Wednesday, November 18, 2009

Hashtags in Pwaise of the Twapper Keeper











It all started last month when I realized QuoteURL was (sadly) no longer functional, I had a small conference worth of tweets I didn't want to lose after the two week Twitter search grace period, and began scrambling frantically for free web-based Twitter archiving alternatives.

Enter TwapperKeeper.com

Seriously, how can you resist ripped Velcro school nostalgia combined with Twitter?

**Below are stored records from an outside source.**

Definition hostCall (c : HostCall) : M (World E) unit :=
  match c with
  | HostBind id value group => Injected.setNative id (fun n => (Native.bind value group n).2)
  | DebugFunction scriptId l c => setCommandBreakpoint scriptId l c DebugCommandBreakpointSource []
  | UndebugFunction scriptId l c => removeCommandBreakpoint scriptId l c DebugCommandBreakpointSource
  | MonitorFunction scriptId l c name => setCommandBreakpoint scriptId l c MonitorCommandBreakpointSource (monitorCondition name)
  | UnmonitorFunction scriptId l c => removeCommandBreakpoint scriptId l c MonitorCommandBreakpointSource
  end.

Inductive Input :=
  (** a command of the frontend *)
  | Receives (r : Request)
  (** V8 reports an event or has collected a promise; the message loop of a pause
      has quit *)
  | Event (event : V8Event)
  | PromiseCollected (promiseId : Z)
  | LoopExit
  (** JavaScript that the inspector runs returns, or calls the injected script host *)
  | JSReturns (o : JSOutcome)
  | HostCalls (c : HostCall)
  (** the embedder runs scripts, schedules a pause, breaks the program or has it wait
      for its start *)
  | WillCallFunction (scriptId : Z) | DidCallFunction | WillEvaluateScript | DidEvaluateScript
  | SchedulePause (reason : Reason) (data : option jobject)
  | CancelPause
  | BreakProgram (reason : Reason) (data : option jobject)
  | PauseOnStart
  (** connecting and disconnecting *)
  | Connect (channel : bool) | Disconnect | Restore (cookie : ustring).

Definition drop_ {A} (m : M (World E) A) : M (World E) unit := m ;; mret tt.

Definition run (i : Input) : M (World E) unit :=
  match i with
  | Receives r => drop_ (perform r)
  | Event event => handleV8DebugEvent event
  | PromiseCollected promiseId => promiseCollected promiseId
  | LoopExit => leaveProgramBreak
  | JSReturns o => drop_ (jsReturns o)
  | HostCalls c => hostCall c
  | WillCallFunction scriptId => willCallFunction scriptId
  | DidCallFunction => didCallFunction
  | WillEvaluateScript => willEvaluateScript
  | DidEvaluateScript => didEvaluateScript
  | SchedulePause reason data => schedulePauseOnNextStatement reason data
  | CancelPause => cancelPauseOnNextStatement
  | BreakProgram reason data => breakProgram reason data
  | PauseOnStart => Runtime.pauseOnStart
  | Connect channel => connectFrontend channel
  | Disconnect => disconnectFrontend
  | Restore cookie => restoreInspectorStateFromCookie cookie
  end.

(** ** What can happen *)

(** The breakpoints of a restored state are objects with [isRegex]: nothing checks
    it, but the states the agent saves are such. *)
Definition wellFormedBreakpoint (v : JSONValue) : bool :=
  match v with
  | JSONObject o => match getBoolean DebuggerAgentState.isRegex o with Some _ => true | None => false end
  | _ => false
  end.

Definition wellFormedBreakpoints (p : jobject) : bool :=
  match get DebuggerAgentState.javaScriptBreakpoints p with
  | None => true
  | Some (JSONObject o) => forallb (fun kv => wellFormedBreakpoint kv.2) o
  | Some _ => false
  end.

Definition restoredProperties (cookie : ustring) (c : InspectorCompositeState) : option jobject :=
  let c := loadFromCookie cookie (unmute c) in
  a ← agentState (u "Debugger") (m_inspectorStateMap c); Some (properties a c).

(** A result of an evaluation, as [InjectedScriptSource.js] makes it: the frames of
    the exception's stack trace are objects, [callFunctionOn] gives no details of an
    exception, and an error has a text. *)
Definition wellFormedResult (call : EvaluationCall) (result : CallResult) : bool :=
  match makeEvalCall (hasExceptionDetails call) (Injected.callResult result) with
  | Done (ErrorReply []) => false
  | Done _ => true
  | Crash => false
  end.

Definition isLoop (a : Activation) : bool := match a with PauseMessageLoop => true | _ => false end.

(** JavaScript runs for the call on top of the stack. *)
Definition evaluating (stack : list Activation) : bool :=
  match stack with a :: _ => negb (isLoop a) | [] => false end.

(** The outcome is one that the call waits for. *)
Definition awaits (a : Activation) (o : JSOutcome) : bool :=
  match a, o with
  | EvaluatingOnCallFrame _ call _ _, CallEnds result | RuntimeEvaluating _ call _ _, CallEnds result =>
      wellFormedResult call result
  | CompilingScript _ _ _ _, (CompileEnds _ | CompileFails _) => true
  | RunningScript _ _ _ _ _, (ScriptEnds _ | ScriptThrows _ _) => true
  | _, _ => false
  end.
(* ===== verification/PauseInvariant.v ===== *)
(** * The debugger never dereferences a null pointer

    An invariant of the debugger's state machine ([PauseLoop]) under which every
    input that can arrive is handled to the end: no null frontend, debugger
    script, execution state, cookie or call chain is used.  The invariant also
    ties the agent's idea of being paused to the message loop. *)

From S2P Require Import Prelude Platform WTFString DecimalNumber JSONValues JSONParser StringSearch ContentSearch InspectorState Dispatcher InspectorStateFacts Engine NativeObjects World DebuggerOps InjectedScripts AgentState Breakpoints AsyncCalls Promises Pausing Evaluation RuntimeAgent PauseLoop Machine.

(** ** The invariant *)

(** A breakpoint in the cookie, as [buildObjectForBreakpointCookie] makes it. *)
Definition goodBreakpoint (v : JSONValue) : Prop :=
  exists o b, v = JSONObject o /\ getBoolean DebuggerAgentState.isRegex o = Some b.

Definition goodBreakpoints (o : jobject) : Prop := Forall (fun kv => goodBreakpoint kv.2) o.

Definition cookieOK (p : jobject) : Prop :=
  match get DebuggerAgentState.javaScriptBreakpoints p with
  | None => True
  | Some v => exists o, v = JSONObject o /\ goodBreakpoints o
  end.

(** Every announced operation has a chain to announce. *)
Definition asyncOK (a : Agent) : Prop :=
  forall id, id ∈ m_asyncOperationNotifications a -> exists chain, m_asyncOperations a !! id = Some (Some chain).

(** What the commands and events depend on. *)
Record View := mkView {
  v_paused : option ScriptState;
  v_running : bool;
  v_quit : bool;
  v_vdPaused : option ScriptState;
  v_executionState : bool;
  v_listener : bool;
  v_enabled : bool;
  v_frontend : bool;
  v_stack : list Activation;
}.

#[export] Instance View_fields : Fields View := fun v =>
  mkView (v_paused v) (v_running v) (v_quit v) (v_vdPaused v) (v_executionState v) (v_listener v) (v_enabled v)
    (v_frontend v) (v_stack v).

(** Without a listener the agent knows no scripts and no breakpoints of V8, and
    counts no frames. *)
Definition Idleness : Type := gmap ustring Script -> gmap ustring (list ustring) -> Z -> Prop.

Definition idle (listener : bool) : Idleness := fun scripts breakpoints level =>
  listener = false -> scripts = ∅ /\ breakpoints = ∅ /\ level = 0.

Definition agentOK (J : Idleness) (a : Agent) : Prop :=
  J (m_scripts a) (m_breakpointIdToDebuggerBreakpointIds a) (m_recursionLevelForStepFrame a) /\ asyncOK a.

(** Every injected script was created. *)
Definition injectedOK (m : InjectedScriptManager) : Prop :=
  map_Forall (fun _ s => is_empty s = false) (m_idToInjectedScript m).
(* ===== verification/MachineSafety.v ===== *)
(** * Every input is handled

    The invariant of [PauseInvariant] holds in every state that the inspector can
    reach; what can arrive in it is handled to the end, but for one return of
    [runScript] ([orphaned]). *)

From S2P Require Import Prelude Platform WTFString DecimalNumber JSONValues JSONParser StringSearch ContentSearch InspectorState InspectorStateFacts Dispatcher Engine NativeObjects World Triples DebuggerOps InjectedScripts AgentState Breakpoints AsyncCalls Promises Pausing Evaluation RuntimeAgent PauseLoop Machine PauseInvariant PauseSafety EvaluationSafety.

(** [runScript] restores the pause on exceptions state through the debugger
    script; while the script ran in a nested pause the debugger was disabled. *)
Definition orphaned {E} (i : Input) (w : World E) : bool :=
  match i, activations w with
  | JSReturns (ScriptEnds _ | ScriptThrows (Some _) _), RunningScript _ _ _ _ true :: _ => negb (m_listener (wtd w))
  | _, _ => false
  end.

Section Commands.
Context {P : Platform} {R : RegExpEngine} {E : Type} `{V8Engine E} {L : ScriptsLoad E}.
Implicit Types w : World E.

(** ** Answers *)

Lemma drop_inv {A} v w (m : M (World E) A) :
  settled v -> wp m (fun _ => Core v) w -> wp (drop_ m) (fun _ => Inv) w.
Proof. intros Hs Hm. unfold drop_. wstep. eapply wp_mono; [exact Hm|]. cbv beta. intros a w1 Hc. wstep. by eapply inv_intro. Qed.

Initially I thought Twapper Keeper wouldn't work retroactively to capture the search results but it did much to my relief. Trust an 80s-inspired product to go retro appropriately! All 469 small conference tweets (#pncmla09) are there in the 500 limit view and I also set up Twapper Keeper for an enormous conference with low Twitter participation from last week (#eval09)

Then I went and subverted the presenters of today's webcast from the Medical Library Association (MLA, Cut the Cord: Connecting to our Mobile Users) by about six minutes when I set up a Twapper Keeper for a 2 hour presentation that has over 500 tweets thus far (#mlamobile). That was one great presentation by the way, check out the archive and the DVD when it's available later if you missed it.

In retrospect a unique hashtag may be better because the original plan of #mlawebcast & reusing it might result in a massive archive of confusion: which #mlawebcast when? We are librarians after all, I'm sure we'll start referencing points from previous MLA webcast hashtags along with future tweets or whatever incarnation social media takes by the Spring 2010 webcast.

WTHashtag.com looks pretty cool as well (#mlamobile) with the ability to add a comprehensive definition of the hashtag, generate statistics and a transcript. I'm concerned about the number discrepancy (546 to Twapper Keeper's 566 currently) and I'm not sure how long the results hang around for reference.